Amazon’s AWS believes it has finally created a cloud service that will break through with HPC and supercomputing customers. The cloud provider announced the commercial availability of Parallel Computing Service (PCS), which the company hopes will finally get skeptical high-performance and supercomputing customers into the cloud.
The Parallel Computing Service (PCS) is a managed service offering allowing customers to set up and manage high-performance computing (HPC) clusters.
“We can now feel that we’ve increased the level of ease of use to ensure that customers can more easily migrate their HPC workloads onto AWS,” Ian Colle, general manager for advanced computing and solutions at AWS, told HPCwire.
Before PCS, orchestrating high-performance computing on AWS wasn’t easy, with a lot of do-it-yourself tools via tools like the open-source ParallelCluster.
PCS takes away that friction, and customers can manage AWS HPC clusters the same way they manage on-premises environments. Colle said that makes it easier for them to migrate workloads to the cloud.
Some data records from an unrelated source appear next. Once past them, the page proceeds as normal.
(** The unanchored search: try the expression at the current position,
    else step to the next rune. [skip] counts the bytes of the current
    rune still to step over. *)
Fixpoint search (fold : bool) (re : Regexp) (skip : nat)
         (p : nat) (pv : option ascii) (s : string) : option thread :=
  match skip with
  | S skip' =>
    match s with
    | String c s' => search fold re skip' (S p) (Some c) s'
    | EmptyString => None
    end
  | O =>
    let t := {| pos := p; prev := pv; rest := s; caps := [] |} in
    match m fold re t (fun t' => Some (setCap 0 (p, pos t') t')) with
    | Some x => Some x
    | None =>
      match s with
      | String c s' =>
        search fold re (snd (utf8.DecodeRuneInString s) - 1) (S p) (Some c) s'
      | EmptyString => None
      end
    end
  end.

Definition submatch (s : string) (l : list (nat * (nat * nat))) (n : nat) : string :=
  match getCap n l with
  | Some (a, b) => stake (b - a) (sdrop a s)
  | None => ""
  end.

(** [Regexp.FindStringSubmatch] for an expression with [nsub] groups:
    [None] is the nil slice; a group that took no part is [""]. *)
Definition FindStringSubmatch (fold : bool) (re : Regexp) (nsub : nat)
           (s : string) : option (list string) :=
  match search fold re 0 0 None s with
  | Some t => Some (map (submatch s (caps t)) (seq 0 (S nsub)))
  | None => None
  end.

Definition MatchString (fold : bool) (re : Regexp) (s : string) : bool :=
  match search fold re 0 0 None s with
  | Some _ => true
  | None => false
  end.

End regexp.

(* ====================================================================== *)
(** * scan.go: the matcher *)
(* ====================================================================== *)

(** [Todo] *)
Record Todo : Type := mkTodo {
  File : string;
  Line : nat;
  Tag : string;
  Text : string
}.

(** The alternation [TODO|FIXME|BUG|NOTE] of [pattern]. *)
Definition re_keywords : regexp.Regexp :=
  regexp.Alternate (regexp.Literal "TODO")
  (regexp.Alternate (regexp.Literal "FIXME")
  (regexp.Alternate (regexp.Literal "BUG")
                    (regexp.Literal "NOTE"))).

(** The tail [:?(.+)?] of [pattern]. *)
Definition re_text : regexp.Regexp :=
  regexp.Concat (regexp.Quest (regexp.Literal ":"))
                (regexp.Quest (regexp.Capture 2 (regexp.Plus regexp.AnyCharNotNL))).

(** [var pattern = regexp.MustCompile(`(?i)\b(TODO|FIXME|BUG|NOTE)\b:?(.+)?`)];
    the flag [(?i)] is the argument [fold] of the matcher. *)
Definition pattern : regexp.Regexp :=
  regexp.Concat regexp.WordBoundary
    (regexp.Concat (regexp.Capture 1 re_keywords)
       (regexp.Concat regexp.WordBoundary re_text)).

Definition pattern_FindStringSubmatch (line : string) : option (list string) :=
  regexp.FindStringSubmatch true pattern 2 line.

(** The body of the loop of [scanFileWithReader] for one line: the record
    appended for it, if any. *)
Definition matchLine (path : string) (lineNum : nat) (line : string) : option Todo :=
  match pattern_FindStringSubmatch line with
  | Some mm =>
    Some {| File := path;
            Line := lineNum;
            Tag := strings.ToUpper (nth 1 mm "");
            Text := strings.TrimSpace (nth 2 mm "") |}
  | None => None
  end.

(* ====================================================================== *)
(** * path: Match and Base *)
(* ====================================================================== *)

(** What a loop of the library yields: a value, the error [ErrBadPattern],
    or [OutOfFuel] when the bound on its iterations is used up (the bounds
    chosen below are never used up, see [Match_returns]). *)
Inductive outcome (A : Type) : Type :=
| Done (a : A)
| ErrBadPattern
| OutOfFuel.

Arguments Done {A} a.
Arguments ErrBadPattern {A}.
Arguments OutOfFuel {A}.

Module path.

Definition isEmpty (s : string) : bool :=
  match s with EmptyString => true | String _ _ => false end.

Definition headIs (c : ascii) (s : string) : bool :=
  match s with String a _ => Ascii.eqb a c | EmptyString => false end.

Fixpoint dropStars (p : string) : bool * string :=
  match p with
  | String c t =>
    if Ascii.eqb c "*" then (true, snd (dropStars t)) else (false, p)
  | EmptyString => (false, p)
  end.

(** The [Scan] loop of [scanChunk]: the index at which the chunk ends. *)
Fixpoint scanEnd (inrange : bool) (p : string) : nat :=
  match p with
  | EmptyString => 0
  | String c t =>
    if Ascii.eqb c "\" then
      match t with
      | EmptyString => 1
      | String _ t' => 2 + scanEnd inrange t'
      end
    else if Ascii.eqb c "[" then S (scanEnd true t)
    else if Ascii.eqb c "]" then S (scanEnd false t)
    else if Ascii.eqb c "*" then
      if inrange then S (scanEnd inrange t) else 0
    else S (scanEnd inrange t)
  end.

(** [scanChunk]: the leading stars, the chunk up to the next star outside
    brackets, and the rest of the pattern. *)
Definition scanChunk (pattern : string) : bool * string * string :=
  let '(star, p) := dropStars pattern in
  let i := scanEnd false p in
  (star, stake i p, sdrop i p).

(** [getEsc]: a possibly escaped character of a character class, and the
    chunk after it ([None] is [ErrBadPattern]). *)
Definition getEsc (chunk : string) : option (Z * string) :=
  match chunk with
  | EmptyString => None
  | String c t =>
    if Ascii.eqb c "-" || Ascii.eqb c "]" then None
    else
      let chunk1 := if Ascii.eqb c "\" then t else chunk in
      if isEmpty chunk1 then None
      else
        let '(r, n) := utf8.DecodeRuneInString chunk1 in
        if (r =? utf8.RuneError)%Z && Nat.eqb n 1 then None
        else
          let nchunk := sdrop n chunk1 in
          if isEmpty nchunk then None else Some (r, nchunk)
  end.

(** The loop of [matchChunk] that parses the ranges of a character class
    up to its closing bracket: whether [r] fell in a range, and the chunk
    after the bracket. *)
Fixpoint classRanges (fuel : nat) (chunk : string) (r : Z)
         (found : bool) (nrange : nat) : outcome (bool * string) :=
  match fuel with
  | O => OutOfFuel
  | S fuel' =>
    if headIs "]" chunk && negb (Nat.eqb nrange 0)
    then Done (found, sdrop 1 chunk)
    else
      match getEsc chunk with
      | None => ErrBadPattern
      | Some (lo, chunk1) =>
        match (if headIs "-" chunk1 then getEsc (sdrop 1 chunk1)
               else Some (lo, chunk1)) with
        | None => ErrBadPattern
        | Some (hi, chunk2) =>
          classRanges fuel' chunk2 r
                      (found || ((lo <=? r) && (r <=? hi))%Z) (S nrange)
        end
      end
  end.

(** The loop of [matchChunk]. Once [failed] is set the loop goes on through
    the chunk, checking that it is well formed, and no longer reads [s]. *)
Fixpoint matchChunk_loop (fuel : nat) (chunk s : string) (failed : bool)
  : outcome (string * bool) :=
  match fuel with
  | O => OutOfFuel
  | S fuel' =>
    match chunk with
    | EmptyString => Done (s, failed)
    | String c ct =>
      let failed := failed || isEmpty s in
      if Ascii.eqb c "[" then
        let '(r, s1) :=
          if failed then (0%Z, s)
          else let '(r, n) := utf8.DecodeRuneInString s in (r, sdrop n s) in
        let negated := headIs "^" ct in
        let chunk1 := if negated then sdrop 1 ct else ct in
        match classRanges fuel' chunk1 r false 0 with
        | Done (found, chunk2) =>
          matchChunk_loop fuel' chunk2 s1 (failed || Bool.eqb found negated)
        | ErrBadPattern => ErrBadPattern
        | OutOfFuel => OutOfFuel
        end
      else if Ascii.eqb c "?" then
        if failed then matchChunk_loop fuel' ct s failed
        else
          matchChunk_loop fuel' ct
            (sdrop (snd (utf8.DecodeRuneInString s)) s) (headIs "/" s)
      else
        (* a backslash escapes the next byte, then the default case *)
        let lit := if Ascii.eqb c "\" then ct else chunk in
        match lit with
        | EmptyString => ErrBadPattern
        | String l lt =>
          if failed then matchChunk_loop fuel' lt s failed
          else matchChunk_loop fuel' lt (sdrop 1 s) (negb (headIs l s))
        end
    end
  end.

Inductive chunkResult : Type :=
| ChunkOk (rest : string)     (* [(rest, true, nil)] *)
| ChunkNo                     (* [("", false, nil)] *)
| ChunkBad                    (* [("", false, ErrBadPattern)] *)
| ChunkFuel.

Definition matchChunk (chunk s : string) : chunkResult :=
  match matchChunk_loop (S (String.length chunk)) chunk s false with
  | Done (t, failed) => if failed then ChunkNo else ChunkOk t
  | ErrBadPattern => ChunkBad
  | OutOfFuel => ChunkFuel
  end.

(** The loop of [Match] under a star: look for a match of the chunk after
    skipping [i+1] bytes, never past a slash. [last] says the chunk is the
    last one, which must then exhaust the name. *)
Fixpoint starLoop (chunk : string) (last : bool) (name : string)
  : outcome (option string) :=
  match name with
  | EmptyString => Done None
  | String c name' =>
    if Ascii.eqb c "/" then Done None
    else
      match matchChunk chunk name' with
      | ChunkOk t =>
        if last && negb (isEmpty t) then starLoop chunk last name'
        else Done (Some t)
      | ChunkNo => starLoop chunk last name'
      | ChunkBad => ErrBadPattern
      | ChunkFuel => OutOfFuel
      end
  end.

(** The closing loop of [Match]: before [false] is returned without an
    error, the remainder of the pattern is checked to be well formed. *)
Fixpoint checkRest (fuel : nat) (pattern : string) : outcome bool :=
  match fuel with
  | O => OutOfFuel
  | S fuel' =>
    if isEmpty pattern then Done false
    else
      let '(_, chunk, rest) := scanChunk pattern in
      match matchChunk chunk "" with
      | ChunkBad => ErrBadPattern
      | ChunkFuel => OutOfFuel
      | _ => checkRest fuel' rest
      end
  end.

Fixpoint Match_loop (fuel : nat) (pattern name : string) : outcome bool :=
  match fuel with
  | O => OutOfFuel
  | S fuel' =>
    if isEmpty pattern then Done (isEmpty name)
    else
      let '(star, chunk, rest) := scanChunk pattern in
      if star && isEmpty chunk then
        (* a trailing star matches the rest unless it has a slash *)
        Done (negb (strings.ContainsByte name "/"))
      else
        let after :=
          if star then
            match starLoop chunk (isEmpty rest) name with
            | Done (Some t) => Match_loop fuel' rest t
            | Done None => checkRest fuel' rest
            | ErrBadPattern => ErrBadPattern
            | OutOfFuel => OutOfFuel
            end
          else checkRest fuel' rest in
        match matchChunk chunk name with
        | ChunkOk t =>
          if isEmpty t || negb (isEmpty rest) then Match_loop fuel' rest t
          else after
        | ChunkNo => after
        | ChunkBad => ErrBadPattern
        | ChunkFuel => OutOfFuel
        end
  end.

(** [path.Match] *)
Definition Match (pattern name : string) : outcome bool :=
  Match_loop (S (String.length pattern)) pattern name.

Fixpoint stripTrailingSlashes_rev (r : string) : string :=
  match r with
  | String c t => if Ascii.eqb c "/" then stripTrailingSlashes_rev t else r
  | EmptyString => r
  end.

(** The part of [s] after its last slash, [s] has none: [acc] collects the
    bytes since the last slash seen. *)
Fixpoint afterLastSlash (acc : string) (s : string) : string :=
  match s with
  | EmptyString => srev acc
  | String c t =>
    if Ascii.eqb c "/" then afterLastSlash "" t
    else afterLastSlash (String c acc) t
  end.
The key addition here is Slurm (Simple Linux Utility for Resource Management) scheduler, which manages the workloads. It also allows customers to orchestrate their own storage, networking, and other components in an HPC cluster.
Colle described Slurm as “the most popular scheduler out there” globally for HPC workloads.
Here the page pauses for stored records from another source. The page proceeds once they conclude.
(** ** Numbers: [<=] and [>] exclude one another *)

Lemma SFcompare_antisym (x y : number) :
  SFcompare y x = option_map CompOpp (SFcompare x y).
Proof.
  destruct x as [sx | sx | | sx mx ex], y as [sy | sy | | sy my ey];
    try reflexivity; cbn [SFcompare option_map];
    try (destruct sx; reflexivity); try (destruct sy; reflexivity);
    try (destruct sx, sy; reflexivity).
  rewrite (Z.compare_antisym ex ey).
  pose proof (Pos.compare_cont_antisym mx my Eq) as Hm.
  cbn [CompOpp] in Hm. rewrite <- Hm.
  destruct sx, sy; try reflexivity;
    destruct (ex ?= ey); cbn [CompOpp]; try reflexivity;
    destruct (Pos.compare_cont Eq mx my); reflexivity.
Qed.

Lemma le_not_gt (x y : number) : le x y = true -> gt x y = false.
Proof.
  unfold le, gt, SFleb, SFltb. rewrite (SFcompare_antisym x y).
  destruct (SFcompare x y) as [[ | | ] | ]; cbn; congruence.
Qed.

Lemma not_gt_le (x y : number) :
  x <> S754_nan -> y <> S754_nan -> gt x y = false -> le x y = true.
Proof.
  unfold le, gt, SFleb, SFltb. rewrite (SFcompare_antisym x y).
  intros Hx Hy.
  destruct x, y; try congruence; cbn [SFcompare];
    match goal with
    | |- context [Some ?c] => destruct c eqn:E; cbn; congruence
    | _ => idtac
    end.
Qed.

Lemma le_refl (x : number) : x <> S754_nan -> le x x = true.
Proof.
  unfold le, SFleb. intros Hx.
  destruct x as [s | s | | s m e]; try congruence; cbn [SFcompare];
    try (destruct s; reflexivity).
  rewrite Z.compare_refl, Pos.compare_cont_refl. destruct s; reflexivity.
Qed.

Lemma eqb_refl (x : number) : Number.eqb x x = true.
Proof.
  destruct x as [b | b | | b m e]; cbn; try reflexivity;
    try (destruct b; reflexivity).
  rewrite Pos.eqb_refl, Z.eqb_refl. destruct b; reflexivity.
Qed.

Lemma File_eqb_refl (f : File) : File_eqb f f = true.
Proof.
  unfold File_eqb. rewrite Nat.eqb_refl, String.eqb_refl. reflexivity.
Qed.

Lemma deps_changed_same (s : State) : deps_changed s s = false.
Proof.
  unfold deps_changed, same_file. rewrite !eqb_refl.
  destruct (originalFile s); [rewrite File_eqb_refl|]; reflexivity.
Qed.

Lemma of_Z_not_nan (z : Z) : 0 <= z < 2 ^ 53 -> of_Z z <> S754_nan.
Proof.
  intros Hz. destruct z as [|p|p]; [discriminate | | lia].
  rewrite of_Z_pos by lia. discriminate.
Qed.

(** ** The dimensions of the derived image *)

(** The branch of line 24 is taken exactly when the integer width exceeds
    the integer bound; the new height is then the floor of the rounded
    product [h * (maxWidth / w)]. *)
Lemma newDimensions_downscale (w h mw : Z) :
  0 <= mw -> mw < w -> w < 2 ^ 53 ->
  newDimensions {| img_width := w; img_height := h |} (of_Z mw)
  = (of_Z mw, Math_floor (mul (of_Z h) (div (of_Z mw) (of_Z w)))).
Proof.
  intros H0 Hlt Hw. unfold newDimensions. cbn [img_width img_height].
  rewrite gt_of_Z by lia.
  replace (mw <? w) with true by (symmetry; apply Z.ltb_lt; lia).
  reflexivity.
Qed.

(** The first scenario of the specification: 1600 x 1200 at 800. *)
Example newDimensions_1600x1200_at_800 :
  newDimensions {| img_width := 1600; img_height := 1200 |} (of_Z 800)
  = (of_Z 800, of_Z 600).
Proof. vm_compute. reflexivity. Qed.

(** The second scenario: 300 x 200 at 800 is left as it is. *)
Example newDimensions_300x200_at_800 :
  newDimensions {| img_width := 300; img_height := 200 |} (of_Z 800)
  = (of_Z 300, of_Z 200).
Proof. vm_compute. reflexivity. Qed.

(** C1 (the code departs from the claim). A 770 x 77 image at
    [maxWidth = 400]: [400 / 770] rounds down to a binary64 value just
    below 40/77, the product with 77 is just below 40, and [Math.floor]
    returns 39, although [floor (77 * 400 / 770)] is 40. The derived image
    is 400 x 39, not 400 x 40. *)
Theorem compressImage_770x77_at_400 :
  let img := {| img_width := 770; img_height := 77 |} in
  let canvas := {| canvas_width := of_Z 400; canvas_height := of_Z 39;
                   canvas_source := sample_url;
                   canvas_dw := of_Z 400; canvas_dh := of_Z 39 |} in
  newDimensions img (of_Z 400) = (of_Z 400, of_Z 39)
  /\ compressImage (host_decoding 770 77) sample_url (decimal 7 1) (of_Z 400)
       initial
     = (Resolved (toDataURL (host_decoding 770 77) canvas "image/jpeg"
                    (decimal 7 1)),
        initial,
        [ImageSrc sample_url; DrawImage canvas;
         ToDataURL canvas "image/jpeg" (decimal 7 1)])
  /\ 77 * 400 / 770 = 40
  /\ of_Z 39 <> of_Z (77 * 400 / 770).
Proof.
  cbv zeta. split; [vm_compute; reflexivity|].
  split; [vm_compute; reflexivity|].
  split; [reflexivity|].
  vm_compute. discriminate.
Qed.

(** C2. When the image is not wider than [maxWidth] (the comparison [<=]
    of numbers), the pipeline resolves with the encoding of a canvas that
    has the width and the height of the image: nothing is scaled up. *)
Theorem compressImage_no_upscaling (h : Host) (imgSrc : string) (img : Image)
  (quality maxWidth : number) (s : State) :
  decode h imgSrc = Some img ->
  le (of_Z (img_width img)) maxWidth = true ->
  let canvas := {| canvas_width := of_Z (img_width img);
                   canvas_height := of_Z (img_height img);
                   canvas_source := imgSrc;
                   canvas_dw := of_Z (img_width img);
                   canvas_dh := of_Z (img_height img) |} in
  newDimensions img maxWidth = (of_Z (img_width img), of_Z (img_height img))
  /\ compressImage h imgSrc quality maxWidth s
     = (Resolved (toDataURL h canvas "image/jpeg" quality), s,
        [ImageSrc imgSrc; DrawImage canvas;
         ToDataURL canvas "image/jpeg" quality]).
Proof.
  intros Hdec Hle canvas.
  assert (Hdim : newDimensions img maxWidth
                 = (of_Z (img_width img), of_Z (img_height img))).
  { unfold newDimensions. rewrite (le_not_gt _ _ Hle). reflexivity. }
  split; [exact Hdim|].
  unfold compressImage, bind, call, ret, canvas_of.
  rewrite Hdec, Hdim. reflexivity.
Qed.

Lemma compressImage_no_upscaling_witness :
  let h := host_decoding 300 200 in
  let canvas := {| canvas_width := of_Z 300; canvas_height := of_Z 200;
                   canvas_source := sample_url;
                   canvas_dw := of_Z 300; canvas_dh := of_Z 200 |} in
  newDimensions {| img_width := 300; img_height := 200 |} (of_Z 800)
  = (of_Z 300, of_Z 200)
  /\ compressImage h sample_url (decimal 7 1) (of_Z 800) initial
     = (Resolved (toDataURL h canvas "image/jpeg" (decimal 7 1)), initial,
        [ImageSrc sample_url; DrawImage canvas;
         ToDataURL canvas "image/jpeg" (decimal 7 1)]).
Proof.
  exact (compressImage_no_upscaling (host_decoding 300 200) sample_url
           {| img_width := 300; img_height := 200 |} (decimal 7 1) (of_Z 800)
           initial eq_refl eq_refl).
Defined.

(** The same with integers: a width [w <= maxWidth] keeps [w] x [h]. *)
Lemma newDimensions_no_upscaling_Z (w h mw : Z) :
  0 <= w -> w <= mw -> mw < 2 ^ 53 ->
  newDimensions {| img_width := w; img_height := h |} (of_Z mw)
  = (of_Z w, of_Z h).
Proof.
  intros H0 Hle Hmw. unfold newDimensions. cbn [img_width img_height].
  rewrite gt_of_Z by lia.
  replace (mw <? w) with false by (symmetry; apply Z.ltb_ge; lia).
  reflexivity.
Qed.

(** The width never exceeds [maxWidth]. *)
Lemma newDimensions_width_le (img : Image) (maxWidth : number) :
  0 <= img_width img < 2 ^ 53 -> maxWidth <> S754_nan ->
  le (fst (newDimensions img maxWidth)) maxWidth = true.
Proof.
  intros Hw Hmw. unfold newDimensions.
  destruct (gt (of_Z (img_width img)) maxWidth) eqn:E; cbn [fst].
  - apply le_refl. exact Hmw.
  - apply not_gt_le; [apply of_Z_not_nan; exact Hw | exact Hmw | exact E].
Qed.

(** C3 (the code departs from the claim, by the defect of C1). For the
    770 x 77 image at [maxWidth = 400] the width bound holds, and the
    scaled height [77 * 400 / 770] is the integer 40, so that no rounding
    is called for; the derived image is 400 x 39, whose ratio is not the
    ratio 10 : 1 of the source. *)
Theorem aspect_ratio_770x77_at_400 :
  let d := newDimensions {| img_width := 770; img_height := 77 |} (of_Z 400) in
  le (fst d) (of_Z 400) = true
  /\ to_Z (fst d) = Some 400
  /\ to_Z (snd d) = Some 39
  /\ 770 * 40 = 77 * 400
  /\ 770 * 39 <> 77 * 400.
Proof.
  cbv zeta. repeat split; try (vm_compute; reflexivity). lia.
Qed.

(** Multiplying before dividing keeps the example exact: the quotient
    [30800 / 770] is the integer 40. *)
Example floor_of_product_first_770x77_at_400 :
  Math_floor (div (mul (of_Z 77) (of_Z 400)) (of_Z 770)) = of_Z 40.
Proof. vm_compute. reflexivity. Qed.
“A number of customers said, ‘If we just had a fully managed Slurm offering on AWS, that would make our lives so much easier.’ We took the learnings from ParallelCluster, and the customer feedback, and that’s what we’ve created,” Colle said.
HPC customers can replicate Slurm scripts from on-premises environments, which should make the transition to cloud-based HPC easier.
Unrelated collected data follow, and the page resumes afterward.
(** * MedBook reservation engine

    A shallow embedding of the PostgreSQL side of MedBook's booking core:
    the tables of [backend/supabase/001_schema.sql] and the four PL/pgSQL
    functions of [backend/supabase/002_functions.sql] ([book_slot],
    [confirm_booking], [cancel_booking], [expire_pending_bookings]),
    together with [BookingService.create] of
    [backend/src/services/bookingService.js].

    Tables are lists of rows.  A PL/pgSQL body is a computation over the
    database that either returns a value with the new database or raises
    an SQLSTATE condition; a [BEGIN ... EXCEPTION] block runs its handler
    on the database as it was when the block was entered.  One call of a
    function is one transaction. *)

From Stdlib Require Import ZArith NArith List Bool Lia String.
Import ListNotations.
Local Open Scope Z_scope.

(** ** Column types *)

(** UUID values. *)
Definition UUID := N.

(** TIMESTAMPTZ values, in microseconds. *)
Definition timestamptz := Z.

(** INTERVAL '2 minutes'. *)
Definition INTERVAL_2_minutes : Z := 120000000.

(** CREATE TYPE booking_status AS ENUM (...) *)
Inductive booking_status : Type :=
| PENDING
| CONFIRMED
| FAILED
| CANCELLED.

Definition booking_status_eqb (a b : booking_status) : bool :=
  match a, b with
  | PENDING, PENDING | CONFIRMED, CONFIRMED
  | FAILED, FAILED | CANCELLED, CANCELLED => true
  | _, _ => false
  end.

Definition booking_status_text (s : booking_status) : string :=
  match s with
  | PENDING => "PENDING"
  | CONFIRMED => "CONFIRMED"
  | FAILED => "FAILED"
  | CANCELLED => "CANCELLED"
  end.

(** ** Rows *)

(** The columns of [doctors] that the booking functions read. *)
Record doctor : Type := mkDoctor {
  d_id : UUID;
  d_name : string
}.

(** A row of [slots].  [is_available] is never written as NULL. *)
Record slot : Type := mkSlot {
  s_id : UUID;
  s_doctor_id : UUID;
  s_start_time : timestamptz;
  s_end_time : timestamptz;
  s_is_available : bool;
  s_created_at : timestamptz
}.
“We’re going to help you set up a compute queue and scheduling queue, and you’re going to go off and be able to start running HPC jobs within minutes with AWS,” Colle said.
Breakthrough For Cloud
Colle joined AWS in 2017, and his goal was to make the cloud more accessible to HPC.
“This service … takes away so much of the friction that a customer would have trying to instantiate AWS resources to run their HPC workloads,” Colle said.
HPC customers have been slow to move to the cloud for many reasons. However, Colle said that the managed service would simplify the use of its hardware and software resources.
Amazon started with a series of HPC offerings, including Elastic Fabric Adapter, a low-latency interconnect, our FSX for the Lustre file system.
It introduced its own CPU called Graviton, now in the fourth generation. A chip called Nitro facilitates data movement and security in the AWS infrastructure.
HPC Forced to Cloud?
At ISC, keynote speaker Kathy Yelick said that most accelerators are locked down by hyperscalers, which are not making their chips commercially available.
She also recommended working closely with hyperscalers “to make sure we’re building systems that are of interest to their market as well as our market.”
Colle said PCS could be one such offering as it allows data scientists and researchers to run applications in minutes.
Some HPC customers are determined not to move to the cloud for reasons that include security, bandwidth concerns, and hardware optimizations.
Amazon isn’t selling its ARM Graviton CPUs and is gobbling limited stocks of Nvidia GPUs. AWS also offers its own homegrown inferencing and training chips through its cloud.
Fewer supercomputers are being built, and computing speeds are flattening out. The biggest supercomputers are being built by cloud providers.
That may ultimately force HPC customers to move applications to the cloud.
Rule of the ARM
AWS is thinking big picture regarding power efficiency, and ARM is central to its plans.
“We’re now on our fourth-generation ARM chip, and now with, especially Virtual Fugaku, … we’re enabling customers to run the exact same ARM-based workloads that they were running on an actual supercomputer in Japan,” Colle said.
HPC customers typically optimize their acceleration for Nvidia and AMD GPUs, not for Graviton and its companion accelerators. However, AWS is investing heavily in ARM, much like Nvidia has also invested in ARM for its upcoming Grace-Blackwell GPU.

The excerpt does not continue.